La protesta contro Andres Blazquez finisce in tribunale. La contestazione di una parte della tifoseria rossoblù contro l’amministratore delegato del Genoa approda in un’aula di giustizia, dopo la decisione del gip Alice Serra di fissare un’udienza in camera di consiglio per l’11 marzo 2026. In quella data si deciderà se archiviare il caso o procedere con l’imputazione coatta. La scelta del giudice arriva in seguito all’opposizione presentata dallo stesso Blazquez alla richiesta di archiviazione avanzata dal pm Luca Monteverde, che non aveva ravvisato reati nelle scritte. Lo riporta il portale Primocanale.it
La difesa della Gradinata Nord
Al centro della vicenda ci sono alcuni striscioni anonimi, non legati a gruppi della Nord, apparsi durante la scorsa stagione con frasi come “Blazquez vattene” e “Genoano stai sicuro che con ‘bla bla’ non c’è futuro”. Per la Procura si trattava di critiche aspre ma legittime, prive di contenuti diffamatori o minatori.

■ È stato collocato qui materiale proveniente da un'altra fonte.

(* ===== verification/RemoteHost.v ===== *)
(** * The host of a connection ([internal/server/server.go]: [connRemoteHost])

    The limits on connections and the blocks are kept per remote host, which is
    the remote address without its port.  [net.SplitHostPort] is modelled as the
    standard library has it; its errors are not told apart. *)

From S2P Require Import Prelude Format Queue Store Retry Session.

(** The position of the last occurrence of a byte, and of the first. *)
Fixpoint lastIndex (c : Z) (l : bytes) : option nat :=
  match l with
  | [] => None
  | b :: l' =>
      match lastIndex c l' with
      | Some i => Some (S i)
      | None => if b =? c then Some O else None
      end
  end.

Fixpoint firstIndex (c : Z) (l : bytes) : option nat :=
  match l with
  | [] => None
  | b :: l' => if b =? c then Some O else S <$> firstIndex c l'
  end.

Definition hasByte (c : Z) (l : bytes) : bool := existsb (Z.eqb c) l.

Definition errAddr : error := Errorf "invalid address" [].

(** [net.SplitHostPort]: colon is 58, brackets are 91 and 93. *)
Definition SplitHostPort (hostport : bytes) : res (bytes * bytes) :=
  match lastIndex 58 hostport with
  | None => Err errAddr
  | Some i =>
      '(host, j, k) ←
        (if bool_decide (head hostport = Some 91) then
           match firstIndex 93 hostport with
           | None => Err errAddr
           | Some stop =>
               if (stop + 1 =? i)%nat then Ok (take (stop - 1) (drop 1 hostport), 1%nat, (stop + 1)%nat) else Err errAddr
           end
         else
           let host := take i hostport in
           if hasByte 58 host then Err errAddr else Ok (host, O, O));
      if hasByte 91 (drop j hostport) then Err errAddr
      else if hasByte 93 (drop k hostport) then Err errAddr
      else Ok (host, drop (S i) hostport)
  end.

Definition connRemoteHost (conn : Conn) : string :=
  match conn_remote conn with
  | None => ""
  | Some remote =>
      match SplitHostPort (bytes_of_string remote) with
      | Ok (host, _) => string_of_bytes host
      | _ => remote
      end
  end.

(** ** The port does not matter *)

(** What a host may consist of: no colon and no brackets. *)
Definition plain (l : bytes) : Prop := Forall (fun b => b <> 58 /\ b <> 91 /\ b <> 93) l.

Lemma hasByte_false c l : hasByte c l = false <-> Forall (fun b => b <> c) l.
Proof.
  unfold hasByte. induction l as [|b l IH]; cbn; [done|]. rewrite orb_false_iff, IH, Z.eqb_neq, Forall_cons. naive_solver.
Qed.

Lemma lastIndex_none c l : Forall (fun b => b <> c) l -> lastIndex c l = None.
Proof. induction 1 as [|b l Hb Hl IH]; cbn; [done|]. by rewrite IH, (proj2 (Z.eqb_neq _ _) Hb). Qed.

Lemma lastIndex_app c l r : Forall (fun b => b <> c) r -> lastIndex c (l ++ c :: r) = Some (length l).
Proof.
  intros Hr. induction l as [|b l IH]; cbn; [|by rewrite IH]. by rewrite lastIndex_none, Z.eqb_refl.
Qed.

Lemma plain_without c l : plain l -> c = 58 \/ c = 91 \/ c = 93 -> Forall (fun b => b <> c) l.
Proof. intros Hl Hc. eapply Forall_impl; [exact Hl|]. naive_solver. Qed.

Lemma split_plain host port : plain host -> plain port -> SplitHostPort (host ++ 58 :: port) = Ok (host, port).
Proof.
  intros Hh Hp. unfold SplitHostPort. rewrite lastIndex_app by (by apply plain_without; [|tauto]).
  rewrite bool_decide_eq_false_2.
  2: { destruct host as [|b host]; cbn; [done|]. apply Forall_cons in Hh as [Hb _]. intros [= ->]. naive_solver. }
  rewrite take_app_length. rewrite (proj2 (hasByte_false 58 host)) by (by apply plain_without; [|tauto]).
  cbn [mbind res_bind]. rewrite !drop_0.
  assert (forall c, c = 91 \/ c = 93 -> hasByte c (host ++ 58 :: port) = false) as Hb.
  { intros c Hc. apply hasByte_false, Forall_app. split; [apply plain_without; [done|tauto]|].
    apply Forall_cons. split; [lia|]. apply plain_without; [done|tauto]. }
  rewrite !Hb by tauto. f_equal. f_equal. rewrite drop_app_ge by lia. by replace (S (length host) - length host)%nat with 1%nat by lia.
Qed.

(** Every connection from an address is counted under the same host, whatever
    its port; addresses with a bracketed host (IPv6) likewise. *)
Lemma connRemoteHost_plain (n : Z) (host port : string) :
  plain (bytes_of_string host) -> plain (bytes_of_string port) ->
  connRemoteHost (mkConn n (Some (host +:+ ":" +:+ port))) = host.
Proof.
  intros Hh Hp. unfold connRemoteHost. cbn [conn_remote].
  assert (forall s t, bytes_of_string (s +:+ t) = bytes_of_string s ++ bytes_of_string t) as Happ.
  { induction s as [|c s IH]; intros t; [done|]. change (String.String c s +:+ t) with (String.String c (s +:+ t)). cbn. by rewrite IH. }
  rewrite !Happ. change (bytes_of_string ":") with [58]. cbn [app].
  by rewrite split_plain, string_of_bytes_of_string.
Qed.

Example connRemoteHost_ipv6 : connRemoteHost (mkConn 1 (Some "[2001:db8::1]:40000")) = "2001:db8::1".
Proof. vm_compute. reflexivity. Qed.

Example connRemoteHost_bare : connRemoteHost (mkConn 1 (Some "2001:db8::1")) = "2001:db8::1".
Proof. vm_compute. reflexivity. Qed.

La denuncia dell’ad aveva dato il via a indagini per presunti reati contro l’onore. Sulla questione è intervenuta la Gradinata Nord con un comunicato a difesa della libertà di espressione. “Il genoano paga abbonamento e biglietto, fa sacrifici per seguire la squadra e ha tutto il diritto di manifestare il proprio pensiero, qualunque esso sia”, si legge nella nota. La curva ha ribadito un concetto chiaro: “Sono passati giocatori, allenatori, presidenti, ma i genoani sono rimasti sempre al loro posto. E così sarà per sempre”. Il messaggio finale per Blazquez è un invito ad accettare le critiche, “altrimenti può accomodarsi altrove”.